• Exercise description: Begin at the first line of the records below and, please, give each line again exactly until the line with "strings are embedded" is included.

• Source data:
(** * honcho-clawd: cache layer and context formatter

    A shallow embedding of [src/cache.ts] and [src/context-format.ts].

    Strings.  A JavaScript string is a sequence of UTF-16 code units.  Program
    strings are embedded as Rocq [string]s, one [ascii] per code unit, which
    covers the code units below 256 (Latin-1); this set is closed under every
    operation used here ([trim], [split], [slice], [toLowerCase],
    [JSON.stringify]).  [JSON.parse] can produce any code unit through a
    [\uXXXX] escape, so the strings inside parsed values are lists of code
    units ([list N]).

    Numbers.  Lengths, counters, budgets and millisecond clocks are integers
    well inside the exactly representable range of a double and are embedded
    as [Z] (or [nat] for lengths).  Ratios are exact rationals ([Q]).

    Effects.  The files under [~/.honcho-clawd] are a record of optional
    contents threaded through every operation; the clock ([Date.now()],
    [new Date().toISOString()]) and the configuration ([./config.js]) are
    passed as arguments.  The file system itself does not fail: the cache
    directory can be created, a file that exists can be read, and a write
    goes through.  An exception is [None]; [try]/[catch] is a [match] on
    it. *)

From Stdlib Require Import String Ascii List ZArith NArith QArith Qround Lia Bool.
From Stdlib Require Import Decimal DecimalString.
From stdpp Require Import gmap strings.
Close Scope Q_scope.
Import ListNotations.

(** String concatenation computes under [simpl], as in the Standard
    Library. *)
#[local] Arguments String.append !s1 s2 : simpl nomatch.

(* ===================================================================== *)
(** * JavaScript built-ins used by the two modules                        *)
(* ===================================================================== *)

Module JS.

(** The line feed, and the one-character string ["\n"]. *)
Definition newline : ascii := "010".
Definition nl : string := String newline EmptyString.

(** [WhiteSpace] and [LineTerminator] code units below 256: TAB, LF, VT,
    FF, CR, SP and NBSP.  [String.prototype.trim] and the regular
    expression class [\s] use the same set. *)
Definition isWhiteSpace (c : ascii) : bool :=
  let n := nat_of_ascii c in
  ((9 <=? n) && (n <=? 13)) || (n =? 32) || (n =? 160).

Fixpoint trimStart (s : string) : string :=
  match s with
  | String c rest => if isWhiteSpace c then trimStart rest else s
  | EmptyString => EmptyString
  end.

Fixpoint trimEnd (s : string) : string :=
  match s with
  | String c rest =>
      match trimEnd rest with
      | EmptyString => if isWhiteSpace c then EmptyString else String c EmptyString
      | t => String c t
      end
  | EmptyString => EmptyString
  end.

(** [s.trim()] *)
Definition trim (s : string) : string := trimEnd (trimStart s).

(** [ToBoolean] of a string: only the empty string is falsy. *)
Definition truthy (s : string) : bool :=
  match s with EmptyString => false | String _ _ => true end.

(** [s.split(sep)] for a one-character separator. *)
Fixpoint split (sep : ascii) (s : string) : list string :=
  match s with
  | EmptyString => [EmptyString]
  | String c rest =>
      if Ascii.eqb c sep then EmptyString :: split sep rest
      else match split sep rest with
           | piece :: pieces => String c piece :: pieces
           | [] => [String c EmptyString]
           end
  end.

(** [xs.join(sep)] *)
Fixpoint join (sep : string) (xs : list string) : string :=
  match xs with
  | [] => EmptyString
  | [x] => x
  | x :: rest => x +:+ sep +:+ join sep rest
  end.

(** [hay.includes(needle)] *)
Fixpoint includes (needle hay : string) : bool :=
  String.prefix needle hay
  || match hay with
     | String _ rest => includes needle rest
     | EmptyString => false
     end.

(** Index arithmetic shared by [String.prototype.slice] and
    [Array.prototype.slice]: a negative index counts from the end, both
    ends are clamped to [0 .. len].  Returns the first position and the
    number of elements taken. *)
Definition sliceBounds (len start stop : Z) : nat * nat :=
  let from := if (start <? 0)%Z then Z.max (len + start) 0 else Z.min start len in
  let to := if (stop <? 0)%Z then Z.max (len + stop) 0 else Z.min stop len in
  (Z.to_nat from, Z.to_nat (Z.max (to - from) 0)).

(** [s.slice(start, stop)] *)
Definition sliceString (s : string) (start stop : Z) : string :=
  let '(from, n) := sliceBounds (Z.of_nat (String.length s)) start stop in
  substring from n s.

(** [xs.slice(start, stop)] *)
Definition sliceArray {A : Type} (xs : list A) (start stop : Z) : list A :=
  let '(from, n) := sliceBounds (Z.of_nat (length xs)) start stop in
  firstn n (skipn from xs).

(** [xs.slice(start)] *)
Definition sliceFrom {A : Type} (xs : list A) (start : Z) : list A :=
  sliceArray xs start (Z.of_nat (length xs)).

(** [xs.findIndex(p)], with [-1] when no element satisfies [p]. *)
Fixpoint findIndex {A : Type} (p : A -> bool) (xs : list A) : Z :=
  match xs with
  | [] => (-1)%Z
  | x :: rest =>
      if p x then 0%Z
      else let i := findIndex p rest in
           if (i =? -1)%Z then (-1)%Z else (i + 1)%Z
  end.

(** [c.toLowerCase()] on a Latin-1 code unit: A-Z and the accented
    capitals U+00C0..U+00DE (without the multiplication sign U+00D7) move
    up by 32; everything else is its own lower case. *)
Definition toLowerChar (c : ascii) : ascii :=
  let n := nat_of_ascii c in
  if ((65 <=? n) && (n <=? 90)) || ((192 <=? n) && (n <=? 222) && negb (n =? 215))
  then ascii_of_nat (n + 32) else c.

Fixpoint toLowerCase (s : string) : string :=
  match s with
  | EmptyString => EmptyString
  | String c rest => String (toLowerChar c) (toLowerCase rest)
  end.

(** [s.split(/\s+/)]: the pieces between maximal runs of white space; a
    run at either end leaves an empty piece there.  [inRun] says that the
    previous code unit was white space. *)
Fixpoint splitWs (inRun : bool) (s : string) : list string :=
  match s with
  | EmptyString => [EmptyString]
  | String c rest =>
      if isWhiteSpace c then
        if inRun then splitWs true rest else EmptyString :: splitWs true rest
      else match splitWs false rest with
           | piece :: pieces => String c piece :: pieces
           | [] => [String c EmptyString]
           end
  end.

Definition splitWhitespace (s : string) : list string := splitWs false s.

(** [String(n)] for a non-negative integer. *)
Definition numberToString (n : nat) : string :=
  NilEmpty.string_of_uint (Nat.to_uint n).

(** How a call ends: it returns a value, it throws, or it steps outside
    what is embedded here (the places are named where [Unembedded] is
    given). *)
Inductive Outcome (A : Type) : Type :=
| Returns (a : A)
| Throws
| Unembedded.

Arguments Returns {A} a.
Arguments Throws {A}.
Arguments Unembedded {A}.

Definition andThen {A B : Type} (m : Outcome A) (k : A -> Outcome B) : Outcome B :=
  match m with
  | Returns a => k a
  | Throws => Throws
  | Unembedded => Unembedded
  end.

#[global] Instance outcome_bind : MBind Outcome := fun A B k m => andThen m k.

End JS.

(* ===================================================================== *)
(** * JSON.parse and JSON.stringify                                       *)
(* ===================================================================== *)

Module Json.

(** A parsed JSON text.  A number keeps the exact decimal it was written
    as, [(-1)^negative * mantissa * 10^exponent]; strings and member names
    are lists of UTF-16 code units.  Members are in source order. *)
#[warnings="-register-all"] Inductive value : Type :=
| Null
| Bool (b : bool)
| Number (negative : bool) (mantissa : N) (exponent : Z)
| Str (s : list N)
| Arr (elements : list value)
| Obj (members : list (list N * value)).

Definition codeUnits (s : string) : list N :=
  List.map N_of_ascii (list_ascii_of_string s).

Definition quote : ascii := "034".
Definition backslash : ascii := "092".

(** ** The parser (ECMA-404 grammar, recursive descent) *)

(** JSON white space: TAB, LF, CR, SP. *)
Definition isJsonWs (c : ascii) : bool :=
  let n := nat_of_ascii c in
  (n =? 9) || (n =? 10) || (n =? 13) || (n =? 32).

Fixpoint skipWs (s : string) : string :=
  match s with
  | String c rest => if isJsonWs c then skipWs rest else s
  | EmptyString => EmptyString
  end.

Fixpoint stripPrefix (p s : string) : option string :=
  match p, s with
  | EmptyString, _ => Some s
  | String a p', String b s' => if Ascii.eqb a b then stripPrefix p' s' else None
  | String _ _, EmptyString => None
  end.

Definition digitValue (c : ascii) : option N :=
  let n := N_of_ascii c in
  if ((48 <=? n) && (n <=? 57))%N then Some (n - 48)%N else None.

Definition hexValue (c : ascii) : option N :=
  let n := N_of_ascii c in
  if ((48 <=? n) && (n <=? 57))%N then Some (n - 48)%N
  else if ((97 <=? n) && (n <=? 102))%N then Some (n - 87)%N
  else if ((65 <=? n) && (n <=? 70))%N then Some (n - 55)%N
  else None.

(** The four hexadecimal digits of a [\uXXXX] escape. *)
Definition hex4 (a b c d : ascii) : option N :=
  x3 ← hexValue a; x2 ← hexValue b; x1 ← hexValue c; x0 ← hexValue d;
  Some (((x3 * 16 + x2) * 16 + x1) * 16 + x0)%N.

(** The inside of a string literal, after the opening quote, up to and
    including the closing quote. *)
Fixpoint parseStringBody (s : string) : option (list N * string) :=
  match s with
  | EmptyString => None
  | String c rest =>
      if Ascii.eqb c quote then Some ([], rest)
      else if Ascii.eqb c backslash then
        match rest with
        | String e rest1 =>
            let continue (u : N) (tail : string) :=
              match parseStringBody tail with
              | Some (us, r) => Some (u :: us, r)
              | None => None
              end in
            if Ascii.eqb e quote then continue 34%N rest1
            else if Ascii.eqb e backslash then continue 92%N rest1
            else if Ascii.eqb e "/" then continue 47%N rest1
            else if Ascii.eqb e "b" then continue 8%N rest1
            else if Ascii.eqb e "f" then continue 12%N rest1
            else if Ascii.eqb e "n" then continue 10%N rest1
            else if Ascii.eqb e "r" then continue 13%N rest1
            else if Ascii.eqb e "t" then continue 9%N rest1
            else if Ascii.eqb e "u" then
              match rest1 with
              | String h3 (String h2 (String h1 (String h0 rest2))) =>
                  match hex4 h3 h2 h1 h0 with
                  | Some u => continue u rest2
                  | None => None
                  end
              | _ => None
              end
            else None
        | EmptyString => None
        end
      else if (N_of_ascii c <? 32)%N then None
      else match parseStringBody rest with
           | Some (us, r) => Some (N_of_ascii c :: us, r)
           | None => None
           end
  end.

Fixpoint takeDigits (s : string) : list N * string :=
  match s with
  | String c rest =>
      match digitValue c with
      | Some d => let '(ds, r) := takeDigits rest in (d :: ds, r)
      | None => ([], s)
      end
  | EmptyString => ([], EmptyString)
  end.

Definition digitsToN (ds : list N) : N :=
  fold_left (fun acc d => acc * 10 + d)%N ds 0%N.

Definition isNil {A : Type} (xs : list A) : bool :=
  match xs with [] => true | _ :: _ => false end.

• Response area:
(** * honcho-clawd: cache layer and context formatter

    A shallow embedding of [src/cache.ts] and [src/context-format.ts].

    Strings.  A JavaScript string is a sequence of UTF-16 code units.  Program
    strings are embedded as Rocq [string]s, one [ascii] per code unit, which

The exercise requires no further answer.